Prompt · Retail Managers
Price Elasticity Analysis
Use this when you need to understand how price changes affect sales and optimize pricing strategies.
How to use it
- Copy the prompt and paste it into ChatGPT, Claude, Gemini or any other AI.
- Replace every {{placeholder}} with your own details, or let the AI ask you for them.
- Use the follow-ups below to go deeper.
Prompt
Role You are a pricing strategist with expertise in retail analytics, helping managers optimize pricing to maximize revenue and sales volume.
Context you provide
- {{products}} — specific products or product categories for analysis.
- {{sales_data}} — historical sales data including price points and volumes (if available).
- {{time_period}} — the time frame for analysis (e.g., last year, quarterly).
- {{market_context}} — any relevant market conditions or competitor pricing (optional).
Instructions
- If any inputs are missing, ask for them before starting.
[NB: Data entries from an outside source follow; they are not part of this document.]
(** The importer of the daemon ([node_daemon/src/kevent_server.rs]): the events
    of a batch are published at the daemon one after the other. *)
Definition drain_for_import (now : Z) (s : KEventService) : KEventService * list Event :=
  match shared_ring s with
  | None => (s, [])
  | Some h =>
    let '(region, h, events) := drain_events decode_event (shm s) h SHARED_RING_DRAIN_BATCH now in
    (mkService (source_node s) (reader_capacity s) (readers s) region (Some h) (session_seq s), events)
  end.
End service.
- Analyze the price elasticity for the specified products using the provided sales data.
- Identify price points that have historically maximized revenue or volume.
- Assess customer sensitivity to price changes and segment products by elasticity level.
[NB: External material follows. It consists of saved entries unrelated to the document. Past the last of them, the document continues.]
(* ===== verification/KEventTheorems.v ===== *)
(** The properties of the event bus: its ring buffers, its patterns, its
    readers, and the way of an event through a zone. *)
From Stdlib Require Import ZArith Lia Ascii Sorted.
From stdpp Require Import base tactics numbers gmap strings relations list.
From S2P Require Import Prelude RustString Lists KEventPattern KEventRing KEventRingFacts KEventService.

(** ** Patterns *)

(** C22: what is left of a set of patterns when the redundant ones are dropped
    matches the same events, which are those one of them stands for; the
    patterns left are some of those given, in their order, and
    [pattern_subsumes] finds none of them redundant beside another.  It is a
    test on the texts that is sound and not complete: [equal_patterns_kept]. *)
Theorem normalize_exact ps :
  (forall e, match_event_patterns (normalize_patterns ps) e = match_event_patterns ps e)
  /\ (forall e, match_event_patterns ps e = true <-> exists p, p ∈ ps /\ stands_for p e)
  /\ normalize_patterns ps `sublist_of` ps
  /\ all_independent (normalize_patterns ps).
Proof.
  assert (Hgo : forall out, all_independent out ->
    let r := fold_left keep_pattern ps out in
    (forall e, (exists p, p ∈ r /\ stands_for p e) <-> (exists p, p ∈ out ++ ps /\ stands_for p e))
    /\ r `sublist_of` out ++ ps /\ all_independent r).
  { induction ps as [|p ps IH]; intros out Hout; simpl; [by rewrite app_nil_r|].
    destruct (IH (keep_pattern out p)) as (H1 & H2 & H3); [by apply keep_pattern_independent|].
    replace (out ++ p :: ps) with ((out ++ [p]) ++ ps) by by rewrite <- app_assoc. split_and!; [| |done].
    - intros e. rewrite H1. pose proof (keep_pattern_stands out p e) as Hk.
      transitivity ((exists q, q ∈ keep_pattern out p /\ stands_for q e) \/ exists q, q ∈ ps /\ stands_for q e);
        [|rewrite Hk]; clear; setoid_rewrite (elem_of_app _ ps); naive_solver.
    - etrans; [exact H2|]. apply sublist_app; [apply keep_pattern_sublist|done]. }
  destruct (Hgo [] I) as (H1 & H2 & H3). split_and!; [|apply match_event_patterns_spec|done|done].
  intros e. apply eq_iff_eq_true. rewrite !match_event_patterns_spec. apply H1.
Qed.

(** Two patterns that match the same events, those with a segment at least, and
    are both kept. *)
Theorem equal_patterns_kept :
  normalize_patterns ["/*/**"; "/**/*"] = ["/*/**"; "/**/*"]
  /\ forall e, match_event_pattern e "/*/**" = match_event_pattern e "/**/*".
Proof.
  split; [reflexivity|]. intros e. apply eq_iff_eq_true. rewrite !match_event_pattern_spec. unfold stands_for.
  change (is_global "/*/**") with true. change (is_global "/**/*") with true. cbv iota.
  change (segments "/*/**") with ["*"; "**"]. change (segments "/**/*") with ["**"; "*"].
  enough (Hd : forall l, denotes ["*"; "**"] l <-> denotes ["**"; "*"] l) by (by rewrite Hd).
  intros l. split.
  - inversion 1 as [|p s l' Hl| |]; subst; [|done].
    destruct l' as [|x l' _] using rev_ind; [apply (denotes_any _ [])|rewrite app_comm_cons; apply denotes_any]; repeat constructor.
  - intros (l1 & l2 & -> & Hl)%denotes_any_inv. inversion Hl as [|p s l' Hnil| |]; subst; [|done]. inversion Hnil; subst.
    destruct l1 as [|x l1]; cbn; constructor; [apply (denotes_any _ [])|rewrite <- (app_nil_r (l1 ++ _)); apply denotes_any]; constructor.
Qed.

Section rings.
Context `{Layout}.
Implicit Types (region : SharedRegion) (h : Handle) (logs : list (list (list Z))).

(** ** One ring *)

(** C8: while a ring has one writer, and whatever the interleaving of its steps
    and those of the readers, each payload a reader gets is one that was
    published, whole, at the number the reader has it for; the numbers only go
    up, so that no payload is got twice or out of order. *)
Theorem no_torn_reads w s i :
  reachable_ring {[w]} s -> Z.of_nat (length (published s)) < u64_max ->
  Forall (fun e => event_at (published s) e.1 e.2) (default [] (received s !! i))
  /\ StronglySorted (fun e e' => e.1 < e'.1) (default [] (received s !! i)).
Proof.
  intros Hr Hn. destruct (reachable_ring_ok w s Hr Hn) as [pc Hok].
  destruct (KEventRing.readers s !! i) as [[c rd]|] eqn:Hi.
  - destruct (sys_received _ _ _ Hok i c rd Hi) as [He Hs]. split; [|done]. eapply Forall_impl; [done|]. by intros e [??].
  - rewrite (sys_known _ _ _ Hok i Hi). by repeat constructor.
Qed.

(** ** All rings *)

Lemma entry_of_heartbeat region now i j :
  en_state (entry_of (on_entry (heartbeat now) i region) j) = en_state (entry_of region j)
  /\ generation (entry_of (on_entry (heartbeat now) i region) j) = generation (entry_of region j).
Proof.
  unfold entry_of, on_entry. simpl. destruct (decide (i = j)) as [<-|Hne]; [|by rewrite list_lookup_alter_ne].
  rewrite list_lookup_alter_eq. by destruct (directory region !! i).
Qed.

Lemma other_rings_heartbeat region h now i : other_rings (on_entry (heartbeat now) i region) h = other_rings region h.
Proof.
  unfold other_rings. apply List.filter_ext. intros j. f_equal. unfold ready. by destruct (entry_of_heartbeat region now i j) as [-> _].
Qed.

Lemma cursor_for_heartbeat region primed cs now i j : cursor_for (on_entry (heartbeat now) i region) primed cs j = cursor_for region primed cs j.
Proof. unfold cursor_for. by destruct (entry_of_heartbeat region now i j) as [_ ->]. Qed.

Lemma pending_heartbeat region h logs now i : pending (on_entry (heartbeat now) i region) h logs = pending region h logs.
Proof.
  unfold pending. rewrite other_rings_heartbeat. apply flat_map_ext. intros j. unfold unread. by rewrite cursor_for_heartbeat.
Qed.

(** C23: a reader of all rings takes the next events of those it has not read,
    in the order of the rings, up to the number it asks for; what it leaves is
    what the next call finds. *)
Theorem drain_exact region h logs n now :
  region_ok region logs -> cursors_ok region h logs -> (0 < n)%nat ->
  let '(region', h', out) := drain_payloads region h n now in
  out = take n (pending region h logs)
  /\ pending region' h' logs = drop n (pending region h logs)
  /\ region_ok region' logs /\ cursors_ok region' h' logs.
Proof.
  intros Hok Hc Hn. unfold drain_payloads. rewrite (proj2 (Nat.eqb_neq n 0)) by lia.
  pose proof (drain_rings_exact region logs Hok h n (other_rings region h) (cursors h) [] (NoDup_other_rings region h)) as Hd.
  destruct (fold_left _ _ _) as [cs out]. destruct Hd as (-> & Hrest & _ & Hc').
  { rewrite Forall_forall. by intros i [? _]%elem_of_other_rings. }
  { simpl. lia. }
  { by destruct h. }
  rewrite Nat.sub_0_r in *. rewrite pending_heartbeat. destruct h as [my cs0 primed]. split_and!; [done|done| |].
  - destruct Hok as [Hdir Hr Hl]. split; [|done..]. simpl. by rewrite length_alter.
  - intros i Hi. rewrite cursor_for_heartbeat. by apply Hc'.
Qed.

(** ** Publication *)

(** The last [n] elements. *)
Definition latest {A} (n : nat) (l : list A) : list A := drop (length l - n) l.

Lemma unread_latest l c (p : list Z) : 0 <= c <= Z.of_nat (length l) ->
  drop (Z.to_nat (resume (l ++ [p]) c)) (l ++ [p]) = latest (Z.to_nat RING_CAPACITY) (drop (Z.to_nat (resume l c)) l ++ [p]).
Proof.
  intros Hc. pose proof capacity_pos. unfold latest, resume.
  rewrite <- drop_app_le by lia. rewrite drop_drop, length_drop, !length_app. simpl. f_equal. lia.
Qed.

Lemma ring_of_on_ring f region i j : (i < length (rings region))%nat ->
  ring_of (on_ring f i region) j = if decide (i = j) then f (ring_of region i) else ring_of region j.
Proof.
  intros Hi. unfold ring_of, on_ring. simpl. case_decide as E; [subst|by rewrite list_lookup_alter_ne].
  rewrite list_lookup_alter_eq. by destruct (lookup_lt_is_Some_2 (rings region) j Hi) as [r ->].
Qed.

Lemma region_ok_on_ring region logs f i l' : region_ok region logs ->
  (forall r l, rings region !! i = Some r -> logs !! i = Some l -> memory_ok r l WIdle ->
     memory_ok (f r) l' WIdle /\ Z.of_nat (length l') < u64_max) ->
  region_ok (on_ring f i region) (<[i := l']> logs).
Proof.
  intros [Hd Hr Hl] Hf. split; simpl; [done| |by rewrite length_alter].
  apply Forall2_same_length_lookup_2; [by rewrite length_alter, length_insert; apply (Forall2_length _ _ _ Hr)|].
  intros j r l Er El. rewrite list_lookup_insert_Some in El. destruct El as [(<- & <- & Hlt)|[Hne El]].
  - rewrite list_lookup_alter_eq in Er. apply fmap_Some in Er as (r0 & Er0 & ->).
    destruct (Forall2_lookup_l _ _ _ _ _ Hr Er0) as (l0 & El0 & Hm & _). by apply (Hf r0 l0).
  - rewrite list_lookup_alter_ne in Er by done. by apply (Forall2_lookup_lr _ _ _ _ _ _ Hr Er El).
Qed.

Lemma log_of_insert logs i l j : (i < length logs)%nat -> log_of (<[i := l]> logs) j = if decide (i = j) then l else log_of logs j.
Proof.
  intros Hi. unfold log_of. case_decide as E; [subst; by rewrite list_lookup_insert_eq|by rewrite list_lookup_insert_ne].
Qed.

(** A payload that fits is the last event of the ring of its writer.  A
    reader with a cursor on the ring has it to read after what it had, of which
    the oldest goes when there are more than the ring has slots; a reader that
    meets the ring first has nothing of it to read, or, if it was primed, the
    last event only, however many there are. *)
Theorem publish_reaches region h logs payload now :
  region_ok region logs -> (my_ring_id h < MAX_RINGS)%nat -> fits payload ->
  let i := my_ring_id h in
  let l := log_of logs i in
  Z.of_nat (length l) + 1 < u64_max ->
  let logs' := <[i := l ++ [payload]]> logs in
  let '(region', res) := publish_payload region h payload now in
  res = inr tt /\ region_ok region' logs'
  /\ (forall h' j, j <> i -> unread region' h' logs' j = unread region h' logs j)
  /\ (forall h' c, cursors h' !! i = Some c -> cur_generation c = generation (entry_of region i) ->
        0 <= read_seq c <= Z.of_nat (length l) ->
        unread region' h' logs' i = latest (Z.to_nat RING_CAPACITY) (unread region h' logs i ++ [payload]))
  /\ (forall h', cursors h' !! i = None -> unread region' h' logs' i = if primed_existing_rings h' then [payload] else []).
Proof.
  intros Hok Hi Hp i l Hn logs'. unfold publish_payload. destruct Hp as [Hne Hfit] eqn:Ep.
  rewrite bool_decide_false by done. rewrite (proj2 (Nat.ltb_ge _ _)) by lia. fold i.
  set (region1 := on_ring (fun ring => publish_ring ring payload) i region).
  assert (Hlen : (i < length (rings region))%nat) by (rewrite (reg_length _ _ Hok); done).
  assert (Hlogs : length logs = length (rings region)) by (symmetry; apply (Forall2_length _ _ _ (reg_rings _ _ Hok))).
  assert (Hok1 : region_ok region1 logs').
  { apply region_ok_on_ring; [done|]. intros r l0 Er El Hm. assert (l0 = l) as -> by (unfold l, log_of; by rewrite El).
    rewrite length_app. simpl. split; [apply publish_ring_ok; [done|lia|done]|lia]. }
  assert (Hring : forall j, ring_of region1 j = if decide (i = j) then publish_ring (ring_of region i) payload else ring_of region j).
  { intros j. by apply ring_of_on_ring. }
  assert (Hgen : forall j, generation (entry_of (on_header (notify_header i) (on_entry (heartbeat now) i region1)) j) = generation (entry_of region j)).
  { intros j. apply (entry_of_heartbeat region1 now i j). }
  assert (Hunread : forall h' j, unread (on_header (notify_header i) (on_entry (heartbeat now) i region1)) h' logs' j = unread region1 h' logs' j).
  { intros h' j. unfold unread, cursor_for. by rewrite Hgen. }
  split_and!; [done|destruct Hok1 as [H1 H2 H3]; split; [simpl; by rewrite length_alter|done..]|..].
  - intros h' j Hj. rewrite Hunread. unfold unread, cursor_for. unfold logs'. rewrite log_of_insert, decide_False by (done || lia).
    by rewrite Hring, decide_False by done.
  - intros h' c Hc Hg Hr. rewrite Hunread. unfold unread, cursor_for. unfold logs'. rewrite log_of_insert, decide_True by (done || lia).
    rewrite Hc. change (entry_of region1 i) with (entry_of region i). rewrite Hg, Z.eqb_refl. by apply unread_latest.
  - intros h' Hc. rewrite Hunread. unfold unread, cursor_for. rewrite Hc. simpl.
    destruct (ring_of_ok _ _ i Hok1 Hi) as [Hm _]. unfold logs' in *. rewrite log_of_insert, decide_True in * by (done || lia).
    rewrite (rest_head _ _ Hm). unfold initial_read_seq, resume, sat_sub. rewrite length_app. simpl. pose proof capacity_pos.
    destruct (primed_existing_rings h').
    + rewrite drop_app_length' by lia. done.
    + rewrite drop_ge; [done|]. rewrite length_app. simpl. lia.
Qed.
- Provide recommendations for pricing adjustments, including potential risks and opportunities.
Output format Present findings in a structured report with sections: Elasticity Overview, Product-Level Analysis, Recommendations, and Risks. Use tables or bullet points for clarity. Tone should be analytical and actionable.
Guardrails
- Do not fabricate sales data; base analysis on provided information or clearly state assumptions.
- Avoid overcomplicating the analysis; focus on actionable insights.
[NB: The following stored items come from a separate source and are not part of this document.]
(** * std::threadsafe::map — a shallow embedding of include/map-threadsafe.hpp

    The class wraps a [std::map<K,V>] ([internal_map]) and a
    [std::shared_mutex] ([mutex]).  Every public method first declares a
    lock guard on [mutex] ([std::shared_lock] or [std::unique_lock]) and
    then runs a short body on [internal_map].

    - [std::map] is modelled by the sequence of its entries in iteration
      order (strictly ascending keys); an iterator is a position in that
      sequence and [end()] is its length.
    - A method is a pair of the guard it declares and its body; the body
      passes the store explicitly and lives in the option monad, [None]
      standing for undefined behaviour (dereferencing [end()], writing
      outside the destination range).
    - Reference parameters that the method assigns ([V& output]) are
      passed in and returned. *)

From stdpp Require Import base option list sorting.
From Equations.Prop Require Import Equations Logic.
(** * Column transformers of [src/custom_transformers.py]

    A shallow embedding of the six scikit-learn style transformers
    ([AreaFeatureSelector], [RareCategoryGrouper], [BooleanNormalizer],
    [DateFeatureExtractor], [OutlierClipper], [ColumnDropper]) together with
    the pandas operations their bodies call.

    Modelling conventions.
    - A cell is a Python value; numbers are exact rationals, so the rounding
      of IEEE doubles is not part of the model.  A column is a list of
      cells, as an object column is.  Where the code builds a column from
      computed values ([Series.map], the [dt] accessors) the dtype that
      pandas infers for it is part of the model ([infer_dtype]): integers
      next to a missing value are held as floats, and print as floats.
    - [Missing] stands for NaN, None and NaT alike.
    - A [DataFrame] held in a Python variable is an object of a store;
      [X.copy()] and [X.drop(...)] allocate, [X[col] = s] mutates in place.
      Series and sub-frames that the code only reads are plain values.
    - An estimator is passed by value: [fit] returns the updated estimator
      (the Python method mutates [self] and returns it). *)

From Stdlib Require Import String Ascii DecimalString DecimalPos DecimalZ.
From Stdlib Require Import ZArith QArith Qround Bool List Sorted Lia Lqa Psatz.
Import ListNotations.
Open Scope string_scope.
Open Scope list_scope.

Set Implicit Arguments.

(** ** Cells *)

Inductive cell : Type :=
| Missing
| Str (s : string)
| Bool (b : bool)
| Int (z : Z)
| Float (q : Q).

Definition Series := list cell.

(** [pd.isna] on one value. *)
Definition isna (c : cell) : bool :=
  match c with Missing => true | _ => false end.

(** The number a cell denotes in Python's numeric tower ([bool] is a
    subclass of [int]); strings and missing cells denote none. *)
Definition num_of_cell (c : cell) : option Q :=
  match c with
  | Bool b => Some (if b then 1 else 0)%Q
  | Int z => Some (inject_Z z)
  | Float q => Some q
  | Missing | Str _ => None
  end.

(** Python's [==] on cells: strings by content, numbers by value across
    [bool], [int] and [float]; NaN equals nothing. *)
Definition cell_eqb (a b : cell) : bool :=
  match a, b with
  | Str s, Str t => String.eqb s t
  | _, _ =>
      match num_of_cell a, num_of_cell b with
      | Some x, Some y => Qeq_bool x y
      | _, _ => false
      end
  end.

(** ** Strings: [str.lower] on the ASCII range *)

Definition lower_ascii (c : ascii) : ascii :=
  let n := nat_of_ascii c in
  if (65 <=? n)%nat && (n <=? 90)%nat then ascii_of_nat (n + 32) else c.

Fixpoint lower (s : string) : string :=
  match s with
  | EmptyString => EmptyString
  | String c s' => String (lower_ascii c) (lower s')
  end.

(** ** Insertion-ordered dictionaries

    A Python [dict] (and the column table of a frame): assignment to an
    existing key keeps its position, a new key goes last. *)

Section Dict.
Variable V : Type.
Lemma checkScheduleMask_fixed (now m : Z) :
  getScheduleType m = ScheduleType.FixedDelta ->
  checkScheduleMask now m = true.
Proof.
  intros Ht. unfold checkScheduleMask, isScheduleFixed. rewrite Ht. reflexivity.
Qed.

Lemma checkScheduleMask_oneshot (now m : Z) :
  getScheduleType m = ScheduleType.OneShot ->
  checkScheduleMask now m = true.
Proof.
  intros Ht. unfold checkScheduleMask, isScheduleFixed, isScheduleOneShot.
  rewrite Ht. reflexivity.
Qed.

Lemma checkScheduleMask_weekly (now m : Z) :
  getScheduleType m = ScheduleType.Weekly ->
  checkScheduleMask now m
  = Z.testbit (getScheduleWeekMask m) (tm_wday (gmtime now)).
Proof.
  intros Ht.
  unfold checkScheduleMask, isScheduleFixed, isScheduleOneShot,
    isScheduleWeekly, isScheduleMonthly, isScheduleYearly.
  rewrite Ht. cbn [Z.eqb ScheduleType.Weekly ScheduleType.FixedDelta
    ScheduleType.OneShot ScheduleType.Monthly ScheduleType.Yearly
    Pos.eqb orb andb].
  rewrite getCurrentDayMask_pow2.
  rewrite land_pow2_eqb_0 by apply tm_wday_range.
  rewrite negb_involutive.
  destruct (Z.testbit _ _); reflexivity.
Qed.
- Flag any data limitations that affect the reliability of the analysis.
Example
- {{products}} = "electronics, home appliances"
- {{sales_data}} = "monthly sales and price data for the past two years"
- {{time_period}} = "last 24 months"
- {{market_context}} = "increased competition from online retailers"
Follow-up prompts
- What price points have historically performed best for our products?
- How can we leverage this analysis to boost sales during seasonal events?
- Are there any products that show extreme sensitivity to price changes?